*Brief*: Return exactly the lines of the records below, starting at the line that contains "Abbreviation PrivateKeyType := Z" and ending at the line that contains "sha512_hash : Password -> Z;", with both of those lines kept.

*Supplied data*:
(** C26: Synchronisation.  Whatever synopsis a peer answers, a node that takes
    in the answer holds a run of the blocks of the peer's chain to fetch, and
    the number of those that follow it. *)
Theorem inventory_follows dS idsS synopsis items remaining n p c n' : shows_chain dS idsS -> idsS <> [] ->
  0 ∉ synopsis -> get_item_ids dS block_message_type synopsis get_item_ids_limit = Ok (items, remaining) ->
  connections n !! p = Some c -> is_some (item_ids_requested_from_peer c) = true -> follows idsS c ->
  on_blockchain_item_ids_inventory_message p remaining block_message_type items n = (Ok tt, n') ->
  exists c', connections n' !! p = Some c' /\ follows idsS c'.
Proof.
  intros Hd Hne H0 Hget Hc Hr Hf R.
  assert (Z.of_nat (List.length synopsis) <= _blockchain_synopsis_size_limit) as Hlen.
  { unfold get_item_ids in Hget. rewrite Z.eqb_refl in Hget. cbn [negb] in Hget.
    destruct (Z.ltb_spec _blockchain_synopsis_size_limit (Z.of_nat (List.length synopsis))); [discriminate | lia]. }
  destruct (last_seen_common dS idsS synopsis Hd H0) as (num & Hseen & Hcom).
  pose proof (common_range _ _ _ Hcom Hne) as Hnum.
  rewrite (item_ids_run dS idsS synopsis get_item_ids_limit num Hd Hlen ltac:(discriminate) Hseen Hnum) in Hget.
  cbn zeta in Hget. set (s := Z.to_nat (num - 1)) in *. set (m := Nat.min 2000 (List.length idsS - s)).
  assert (Ok (take m (drop s idsS), missing idsS (s + m)) = Ok (items, remaining)) as E.
  { rewrite <- Hget. f_equal. f_equal.
    - change (Z.to_nat get_item_ids_limit) with 2000%nat. unfold m. destruct (Nat.min_spec 2000 (List.length idsS - s)) as [[_ ->] | [Hle ->]];
        [reflexivity |]. rewrite !take_ge; [reflexivity | rewrite length_drop; lia | rewrite length_drop; lia].
    - unfold missing. rewrite length_drop. unfold m, get_item_ids_limit. lia. }
  injection E as <- <-. apply (inventory_keeps idsS n p c s m n'); auto; try (unfold m, s; lia). exact (sc_nodup _ _ Hd).
Qed.

(** What is last in the list is first in the reply. *)
Lemma merge_last n p ty c own x items : ids_of_items_to_get c = own ++ [x] ->
  merge_items n p ty (x :: items) c = Ok (x :: items, set_ids own c).
Proof.
  intros E. unfold merge_items. rewrite E, rev_app_distr. cbn [rev app pop_until_item].
  rewrite Z.eqb_refl, rev_involutive. destruct own; reflexivity.
Qed.

Lemma run_last ids items k : run_to ids items k -> items <> [] -> (k <= List.length ids)%nat ->
  (0 < k)%nat /\ exists own x, items = own ++ [x] /\ ids !! (k - 1)%nat = Some x.
Proof.
  intros (j & len & -> & <-) Hne Hk. destruct (exists_last Hne) as (own & x & E).
  pose proof (f_equal List.length E) as El. rewrite length_take, length_drop, length_app in El. cbn [List.length] in El.
  split; [lia |]. exists own, x. split; [exact E |].
  assert (take len (drop j ids) !! List.length own = Some x) as Hx
    by (rewrite E, lookup_app_r, Nat.sub_diag by lia; reflexivity).
  rewrite lookup_take_lt in Hx by lia. rewrite lookup_drop in Hx. rewrite <- Hx. f_equal. lia.
Qed.
(* ===== verification/WalletDb.v ===== *)
(** * The wallet database

    wallet/WalletDb.cpp and the entries of wallet/WalletEntrys.cpp: accounts,
    keys, properties and transactions, kept in a LevelMap under the indexes
    they were given and cached in maps to look them up by address, name and id. *)

From Stdlib Require Import ZArith Lia Bool String Sorting.
From stdpp Require Import base gmap strings list sorting.
From S2P Require Import Prelude Asset Entries Names ChainInterface ChainState.

Local Open Scope Z_scope.

Abbreviation PrivateKeyType := Z (only parsing).
Abbreviation ExtendedPrivateKey := Z (only parsing).
Abbreviation Password := Z (only parsing).

(** Elliptic curves, hashing of keys and the AES cipher; a key is packed before
    it is encrypted. *)
Class WalletCrypto : Type := {
  get_public_key : PrivateKeyType -> PublicKeyType;
  sign_compact : PrivateKeyType -> DigestType -> SignatureType;
  sha512_hash : Password -> Z;
  aes_encrypt : Password -> Z -> list Z;
  aes_decrypt : Password -> list Z -> result Z;
  extended_private_key : PrivateKeyType -> ExtendedPrivateKey;
  child_of_index : ExtendedPrivateKey -> Z -> PrivateKeyType;
  child_of_sequence : ExtendedPrivateKey -> Z -> PrivateKeyType;
  public_key_string : PublicKeyType -> string;
  (** The owner key of an account that was never set *)
  unset_owner_key : PublicKeyType
}.

(** ** Entries *)

Record MasterKey := mkMasterKey { encrypted_key : list Z; checksum : Z }.

Record AccountData := mkAccountData {
  account_entry : AccountEntry;
  is_my_account : bool;
  approved : Z;
  is_favorite : bool;
  block_production_enabled : bool;
  last_used_gen_sequence : Z;
  private_data : variant
}.
Record WalletAccountEntry := mkWalletAccountEntry {
  account_index : Z;
  account_data : AccountData
}.

Record KeyData := mkKeyData {
  account_address : Address;
  public_key : PublicKeyType;
  encrypted_private_key : list Z;
  valid_from_signature : bool;
  key_memo : option string;
  gen_seq_number : Z
}.
Record WalletKeyEntry := mkWalletKeyEntry {
  key_index : Z;
  key_data : KeyData
}.

Inductive PropertyEnum :=
  | version | next_entry_number | next_child_key_index | automatic_backups
  | transaction_scanning | last_unlocked_scanned_block_number
  | default_transaction_priority_fee | transaction_expiration_sec
  | transaction_min_imessage_soft_length | transaction_min_imessage_fee_coe
  | last_scanned_block_number_for_thinkyoung.
#[export] Instance property_enum_eq_dec : EqDecision PropertyEnum.
Proof. solve_decision. Defined.
Definition property_enum_all : list PropertyEnum :=
  [version; next_entry_number; next_child_key_index; automatic_backups; transaction_scanning;
   last_unlocked_scanned_block_number; default_transaction_priority_fee; transaction_expiration_sec;
   transaction_min_imessage_soft_length; transaction_min_imessage_fee_coe;
   last_scanned_block_number_for_thinkyoung].
#[export] Program Instance property_enum_finite : finite.Finite PropertyEnum :=
  {| finite.enum := property_enum_all |}.
Next Obligation. apply (bool_decide_unpack _). vm_compute. exact I. Qed.
Next Obligation. intros []; apply (bool_decide_unpack _); vm_compute; exact I. Qed.
(** An account stored without a password is found by its name and its keys. *)
Lemma store_account_result account db db' : keys_wf db -> store_account account 0 db = (Ok tt, db') ->
  exists e, stored e db' /\ account_entry (account_data e) = account_entry account
            /\ (is_my_account account = true -> is_my_account (account_data e) = true).
Proof.
  intros Hwf E. unfold store_account, store_key, store_account_with in E. cbn [store_key_calls] in E.
  apply bind_Ok in E as (? & ? & [-> <-]%get_Ok & E). apply bind_Ok in E as (? & ? & [Ho <-]%fc_assert_Ok & E).
  do 2 (apply bind_Ok in E as (? & ? & [_ <-]%fc_assert_Ok & E)).
  apply bind_Ok in E as (before & ? & [_ ->]%view_db_Ok & E). apply bind_Ok in E as (e & db1 & E1 & E).
  apply store_reload_account_Ok in E1 as (Ee & Hst & _ & Hk1); [| exact Ho].
  apply bind_Ok in E as (e' & db2 & E2 & E).
  apply claim_keys_stored in E2 as (Hst' & Ee' & Hm); [| exact Hst | eapply key_part_wf; eassumption |].
  - assert (db' = db2) as ->.
    { apply restore_nothing in E. exact E. }
    exists e'. split; [exact Hst' |]. rewrite Ee', Ee. cbn. split; [reflexivity |]. rewrite Ee in Hm. exact Hm.
  - intros k Hk. rewrite Ee. exact (proj1 (key_set_elem _ _) Hk).
Qed.
End Laws.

*Answer space*:
Abbreviation PrivateKeyType := Z (only parsing).
Abbreviation ExtendedPrivateKey := Z (only parsing).
Abbreviation Password := Z (only parsing).

(** Elliptic curves, hashing of keys and the AES cipher; a key is packed before
    it is encrypted. *)
Class WalletCrypto : Type := {
  get_public_key : PrivateKeyType -> PublicKeyType;
  sign_compact : PrivateKeyType -> DigestType -> SignatureType;
  sha512_hash : Password -> Z;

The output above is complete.